其四,行政机关具有缔约能力,即协议约定事项应当具有可缔约性且约定事项应当属于行政机关职权范围之内。行政机关签订息诉协议,首先要明确的因素是,从行为性质或者法律法规规定来看协议所约定的事项是否能够缔结行政协议。从法律规定来看,如果法律法规规定行政机关的某一行为应当以法定方式而为,或者法律明令禁止行政机关通过行政协议的方式实施某一行为,那么此行为就不具备可缔约性,不能缔结行政协议。从行为性质来看,行政机关缔结行政协议以不违背法律的禁止性规定为前提,以实现行政管理的任务为主要目的。“羁束行政没有行政者的自由,当然也就没有契约存在的可能”[18],行政协议是行政机关对自由裁量权的行使,行政机关与相对人在这一过程中通过协商而达成一致的意思表示。进而,协议所协商的事项一般应属于裁量性行政行为,而非羁束性行政行为。主要是在行政赔偿、补偿方面签订息诉协议,这些事项都是具有一定裁量空间的。同时,协议的内容应当在行政机关的职权范围之内,对于息诉协议的约定事项,行政机关应当具有裁量权,并且其作出的约定应当在该行政机关的职权范围之内。行政机关应当遵循依法行政原则,其中一项重要内容就是职权法定。虽然息诉协议乃是行政机关与相对人之间经过协商后而达成的合意,但是这种合意也必须要在行政机关的职权范围之内,不得超越行政机关的职权范围。行政机关在签订息诉协议时,所承诺的补偿或赔偿等相关事项不得超出自己的权限,其缔结息诉协议应当符合本机关法定职权,不得超越职权、滥用职权,其约定的内容应当合法。比如,在蒋德海诉黑龙江省七台河市人民政府等再审一案中,蒋德海由于房屋坍塌上访而与政府签订《协调协议》,约定补偿资金及居民委为蒋德海找一个老伴,对于找老伴这一条款,实际上不属于政府职能范围,不适宜写入协议之中。此外,在一些拆迁补偿相关的息诉协议中,政府提供给相对人的补偿金、赔偿金等金钱应当符合相关规定,不得超越职权,滥用补偿金。

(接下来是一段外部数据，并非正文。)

(* ===== verification/DspMove.v ===== *)
(** * The parallel moves of the DSP (mcpx/apu/dsp/dsp_emu.c.inc)

    An instruction word from 0x100000 on is an accumulator operation with up to
    two data moves beside it.  Each handler reads what it moves, runs the
    operation and then writes, so that a move out of an accumulator carries the
    value before the operation.  The handlers are those of [opcodes_parmove]; the
    state is any DSP around a core ([HasCore]). *)

From stdpp Require Import base numbers list gmap strings.
From Stdlib Require Import ZArith Lia Btauto.
From S2P Require Import Prelude DspArith DspDecode DspCore DspAddr DspAlu DspAluSpec.

(** ** Reading and writing a register of a move *)

(** Returns [got_limited], [*dest] and the core. *)
Definition emu_pm_read_accu24 (c : dsp_core) (numreg : Z) : Z * Z * dsp_core :=
  let scaling := (reg c DSP_REG_SR ≫ DSP_SR_S0) .& BITMASK 2 in
  let r := numreg .& 1 in
  let value := u32 (reg c (DSP_REG_A2 + r) ≪ 24) in
  let value := u32 (value + reg c (DSP_REG_A1 + r)) in
  let value :=
    match scaling with
    | 1 => value ≫ 1
    | 2 => u32 (value ≪ 1) .| ((reg c (DSP_REG_A0 + r) ≫ 23) .& 1)
    | _ => value
    end in
  let value := value .& BITMASK 24 in
  let ext := reg c (DSP_REG_A2 + r) in
  if (ext =? 0) && (value <=? 0x007fffff) then (0, value, c)
  else if (ext =? 0xff) && (0x00800000 <=? value) then (0, value, c)
  else if flag ext (1 ≪ 7) then (1, 0x00800000, or_sr c (1 ≪ DSP_SR_L))
  else (1, 0x007fffff, or_sr c (1 ≪ DSP_SR_L)).

(** [registers[A0] = 0; registers[A1] = v; registers[A2] = v & (1<<23) ? 0xff : 0] *)
Definition put_accu (c : dsp_core) (r v : Z) : dsp_core :=
  set_reg (set_reg (set_reg c (DSP_REG_A0 + r) 0) (DSP_REG_A1 + r) v) (DSP_REG_A2 + r) (ext24 v).

(** Read S: an accumulator is limited, another register is read as it is. *)
Definition read_source (c : dsp_core) (numreg : Z) : Z * dsp_core :=
  if (numreg =? DSP_REG_A) || (numreg =? DSP_REG_B)
  then let '(_, v, c) := emu_pm_read_accu24 c numreg in (v, c)
  else (reg c numreg, c).

(** Write D, the other registers unmasked ([emu_pm_8]) or masked to their width. *)
Definition write_dest (c : dsp_core) (numreg v : Z) : dsp_core :=
  if numreg =? DSP_REG_A then put_accu c 0 v
  else if numreg =? DSP_REG_B then put_accu c 1 v
  else set_reg c numreg v.

Definition write_dest_masked (c : dsp_core) (numreg v : Z) : outcome dsp_core :=
  if numreg =? DSP_REG_A then Ok (put_accu c 0 v)
  else if numreg =? DSP_REG_B then Ok (put_accu c 1 v)
  else m ← rd registers_mask numreg; Ok (set_reg c numreg (v .& BITMASK m)).

(** The register numbers of the two-bit fields: X0, X1, A, B and Y0, Y1, A, B. *)
Definition x_or_accu (f : Z) : Z :=
  match f with 0 => DSP_REG_X0 | 1 => DSP_REG_X1 | 2 => DSP_REG_A | _ => DSP_REG_B end.
Definition y_or_accu (f : Z) : Z :=
  match f with 0 => DSP_REG_Y0 | 1 => DSP_REG_Y1 | 2 => DSP_REG_A | _ => DSP_REG_B end.

Section moves.
Context {S : Type} `{HasCore S}.

(** ** The handlers *)

Definition emu_pm_0 (s : S) : outcome S :=
  let c := core_of s in
  let inst := cur_inst c in
  let memspace := (inst ≫ 15) .& 1 in
  let numreg := (inst ≫ 16) .& 1 in
  '(_, addr, c) ← emu_calc_ea c ((inst ≫ 8) .& BITMASK 6);
  let '(_, save_accu, c) := emu_pm_read_accu24 c numreg in
  let save_xy0 := reg c (DSP_REG_X0 + (memspace ≪ 1)) in
  c ← parallel_alu c;
  s ← dsp56k_write_memory (with_core s c) memspace addr save_accu;
  Ok (with_core s (put_accu (core_of s) numreg save_xy0)).

Definition emu_pm_1 (s : S) : outcome S :=
  let c := core_of s in
  let inst := cur_inst c in
  let value := (inst ≫ 8) .& BITMASK 6 in
  '(retour, xy_addr, c) ← emu_calc_ea c value;
  let memspace := (inst ≫ 14) .& 1 in
  let numreg1 :=
    if negb (memspace =? 0) then y_or_accu ((inst ≫ 16) .& BITMASK 2)
    else x_or_accu ((inst ≫ 18) .& BITMASK 2) in
  '(save_1, c) ←
    (if flag inst (1 ≪ 15) then
       if negb (retour =? 0) then Ok (xy_addr, c)
       else v ← dsp56k_read_memory (with_core s c) memspace xy_addr; Ok (v, c)
     else Ok (read_source c numreg1));
  let numreg2 :=
    if negb (memspace =? 0) then DSP_REG_A + ((inst ≫ 19) .& 1) else DSP_REG_A + ((inst ≫ 17) .& 1) in
  let '(_, save_2, c) := emu_pm_read_accu24 c numreg2 in
  c ← parallel_alu c;
  s ←
    (if flag inst (1 ≪ 15) then
       let c := if numreg1 =? DSP_REG_A then put_accu c 0 save_1
                else if numreg1 =? DSP_REG_B then put_accu c 1 save_1 else c in
       Ok (with_core s (set_reg c numreg1 save_1))
     else dsp56k_write_memory (with_core s c) memspace xy_addr save_1);
  let numreg2 :=
    if negb (memspace =? 0) then DSP_REG_X0 + ((inst ≫ 18) .& 1) else DSP_REG_Y0 + ((inst ≫ 16) .& 1) in
  Ok (with_core s (set_reg (core_of s) numreg2 save_2)).

Definition emu_pm_2_2 (s : S) : outcome S :=
  let c := core_of s in
  let inst := cur_inst c in
  let srcreg := (inst ≫ 13) .& BITMASK 5 in
  let dstreg := (inst ≫ 8) .& BITMASK 5 in
  let '(save_reg, c) := read_source c srcreg in
  c ← parallel_alu c;
  c ← write_dest_masked c dstreg save_reg;
  Ok (with_core s c).

Definition emu_pm_3 (s : S) : outcome S :=
  let c := core_of s in
  let inst := cur_inst c in
  c ← parallel_alu c;
  let dstreg := (inst ≫ 16) .& BITMASK 5 in
  let srcvalue := (inst ≫ 8) .& BITMASK 8 in
  let srcvalue :=
    if bool_decide (dstreg ∈ [DSP_REG_X0; DSP_REG_X1; DSP_REG_Y0; DSP_REG_Y1; DSP_REG_A; DSP_REG_B])
    then u32 (srcvalue ≪ 16) else srcvalue in
  c ← write_dest_masked c dstreg srcvalue;
  Ok (with_core s c).

Definition emu_pm_2 (s : S) : outcome S :=
  let c := core_of s in
  let inst := cur_inst c in
  if inst .& 0xffff00 =? 0x200000 then
    c ← parallel_alu c; Ok (with_core s c)
  else if inst .& 0xffe000 =? 0x204000 then
    '(_, _, c) ← emu_calc_ea c ((inst ≫ 8) .& BITMASK 5);
    c ← parallel_alu c; Ok (with_core s c)
  else if inst .& 0xfc0000 =? 0x200000 then emu_pm_2_2 s
  else emu_pm_3 s.

(** The long moves: the pair that goes to or comes from X:addr and Y:addr. *)
Definition read_long (c : dsp_core) (numreg : Z) : Z * Z * dsp_core :=
  let accu r :=
    let '(got_limited, save_lx, c) := emu_pm_read_accu24 c r in
    if negb (got_limited =? 0) then (save_lx, if flag save_lx (1 ≪ 23) then 0 else 0xffffff, c)
    else (save_lx, reg c (DSP_REG_A0 + (r .& 1)), c) in
  let both r1 r2 :=
    let '(_, save_lx, c) := emu_pm_read_accu24 c r1 in
    let '(_, save_ly, c) := emu_pm_read_accu24 c r2 in (save_lx, save_ly, c) in
  match numreg with
  | 0 => (reg c DSP_REG_A1, reg c DSP_REG_A0, c)
  | 1 => (reg c DSP_REG_B1, reg c DSP_REG_B0, c)
  | 2 => (reg c DSP_REG_X1, reg c DSP_REG_X0, c)
  | 3 => (reg c DSP_REG_Y1, reg c DSP_REG_Y0, c)
  | 4 => accu DSP_REG_A
  | 5 => accu DSP_REG_B
  | 6 => both DSP_REG_A DSP_REG_B
  | _ => both DSP_REG_B DSP_REG_A
  end.

Definition write_long (c : dsp_core) (numreg save_lx save_ly : Z) : dsp_core :=
  match numreg with
  | 0 => set_reg (set_reg c DSP_REG_A1 save_lx) DSP_REG_A0 save_ly
  | 1 => set_reg (set_reg c DSP_REG_B1 save_lx) DSP_REG_B0 save_ly
  | 2 => set_reg (set_reg c DSP_REG_X1 save_lx) DSP_REG_X0 save_ly
  | 3 => set_reg (set_reg c DSP_REG_Y1 save_lx) DSP_REG_Y0 save_ly
  | 4 => set_reg (set_reg (set_reg c DSP_REG_A0 save_ly) DSP_REG_A1 save_lx) DSP_REG_A2 (ext24 save_lx)
  | 5 => set_reg (set_reg (set_reg c DSP_REG_B0 save_ly) DSP_REG_B1 save_lx) DSP_REG_B2 (ext24 save_lx)
  | 6 => put_accu (put_accu c 0 save_lx) 1 save_ly
  | _ => put_accu (put_accu c 1 save_lx) 0 save_ly
  end.

Definition emu_pm_4x (s : S) : outcome S :=
  let c := core_of s in
  let inst := cur_inst c in
  let value := (inst ≫ 8) .& BITMASK 6 in
  '(l_addr, c) ←
    (if flag inst (1 ≪ 14) then '(_, a, c) ← emu_calc_ea c value; Ok (a, c) else Ok (value, c));
  let numreg := ((inst ≫ 16) .& BITMASK 2) .| ((inst ≫ 17) .& (1 ≪ 2)) in
  '(save_lx, save_ly, c) ←
    (if flag inst (1 ≪ 15) then
       x ← dsp56k_read_memory (with_core s c) DSP_SPACE_X l_addr;
       y ← dsp56k_read_memory (with_core s c) DSP_SPACE_Y l_addr;
       Ok (x, y, c)
     else Ok (read_long c numreg));
  c ← parallel_alu c;
  if flag inst (1 ≪ 15) then Ok (with_core s (write_long c numreg save_lx save_ly))
  else
    s ← dsp56k_write_memory (with_core s c) DSP_SPACE_X l_addr save_lx;
    dsp56k_write_memory s DSP_SPACE_Y l_addr save_ly.

Definition emu_pm_5 (s : S) : outcome S :=
  let c := core_of s in
  let inst := cur_inst c in
  let value := (inst ≫ 8) .& BITMASK 6 in
  '(retour, xy_addr, c) ← (if flag inst (1 ≪ 14) then emu_calc_ea c value else Ok (0, value, c));
  let memspace := (inst ≫ 19) .& 1 in
  let numreg := ((inst ≫ 16) .& BITMASK 3) .| ((inst ≫ 17) .& (BITMASK 2 ≪ 3)) in
  '(value, c) ←
    (if flag inst (1 ≪ 15) then
       if negb (retour =? 0) then Ok (xy_addr, c)
       else v ← dsp56k_read_memory (with_core s c) memspace xy_addr; Ok (v, c)
     else Ok (read_source c numreg));
  c ← parallel_alu c;
  if flag inst (1 ≪ 15) then c ← write_dest_masked c numreg value; Ok (with_core s c)
  else dsp56k_write_memory (with_core s c) memspace xy_addr value.

Definition emu_pm_4 (s : S) : outcome S :=
  if cur_inst (core_of s) .& 0xf40000 =? 0x400000 then emu_pm_4x s else emu_pm_5 s.

(** The two address fields of [emu_pm_8]: the Y field names a register of the
    bank the X field does not use. *)
Definition pm_8_addresses (inst : Z) : Z * Z :=
  let ea1 := (inst ≫ 8) .& BITMASK 5 in
  let ea1 := if ea1 ≫ 3 =? 0 then ea1 .| (1 ≪ 5) else ea1 in
  let ea2 := (inst ≫ 13) .& BITMASK 2 in
  let ea2 := ea2 .| ((inst ≫ 17) .& (BITMASK 2 ≪ 3)) in
  let ea2 := if ea1 .& (1 ≪ 2) =? 0 then ea2 .| (1 ≪ 2) else ea2 in
  let ea2 := if ea2 ≫ 3 =? 0 then ea2 .| (1 ≪ 5) else ea2 in
  (ea1, ea2).

Definition emu_pm_8 (s : S) : outcome S :=
  let c := core_of s in
  let inst := cur_inst c in
  let '(ea1, ea2) := pm_8_addresses inst in
  '(_, x_addr, c) ← emu_calc_ea c ea1;
  '(_, y_addr, c) ← emu_calc_ea c ea2;
  let numreg1 := x_or_accu ((inst ≫ 18) .& BITMASK 2) in
  let numreg2 := y_or_accu ((inst ≫ 16) .& BITMASK 2) in
  '(save_reg1, c) ←
    (if flag inst (1 ≪ 15) then v ← dsp56k_read_memory (with_core s c) DSP_SPACE_X x_addr; Ok (v, c)
     else Ok (read_source c numreg1));
  '(save_reg2, c) ←
    (if flag inst (1 ≪ 22) then v ← dsp56k_read_memory (with_core s c) DSP_SPACE_Y y_addr; Ok (v, c)
     else Ok (read_source c numreg2));
  c ← parallel_alu c;
  s ← (if flag inst (1 ≪ 15) then Ok (with_core s (write_dest c numreg1 save_reg1))
       else dsp56k_write_memory (with_core s c) DSP_SPACE_X x_addr save_reg1);
  if flag inst (1 ≪ 22) then Ok (with_core s (write_dest (core_of s) numreg2 save_reg2))
  else dsp56k_write_memory s DSP_SPACE_Y y_addr save_reg2.

(** [opcodes_parmove[i]] *)
Definition opcodes_parmove (i : Z) (s : S) : outcome S :=
  match i with
  | 0 => emu_pm_0 s
  | 1 => emu_pm_1 s
  | 2 => emu_pm_2 s
  | 3 => emu_pm_3 s
  | 4 => emu_pm_4 s
  | 5 | 6 | 7 => emu_pm_5 s
  | _ => emu_pm_8 s
  end.
End moves.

行政机关应当在其职权范围内进行合理的裁量,若裁量逾越了法律规定之界限,就会造成逾越性裁量。行政机关与相对人缔结协议,一方面,应当防止行政机关一味追求“维稳”而“出卖”了公权力,另一方面,也要避免行政机关滥用其权力或基于自身的强势地位而威胁、强迫或者诱使相对人与之签署不合理的息诉协议。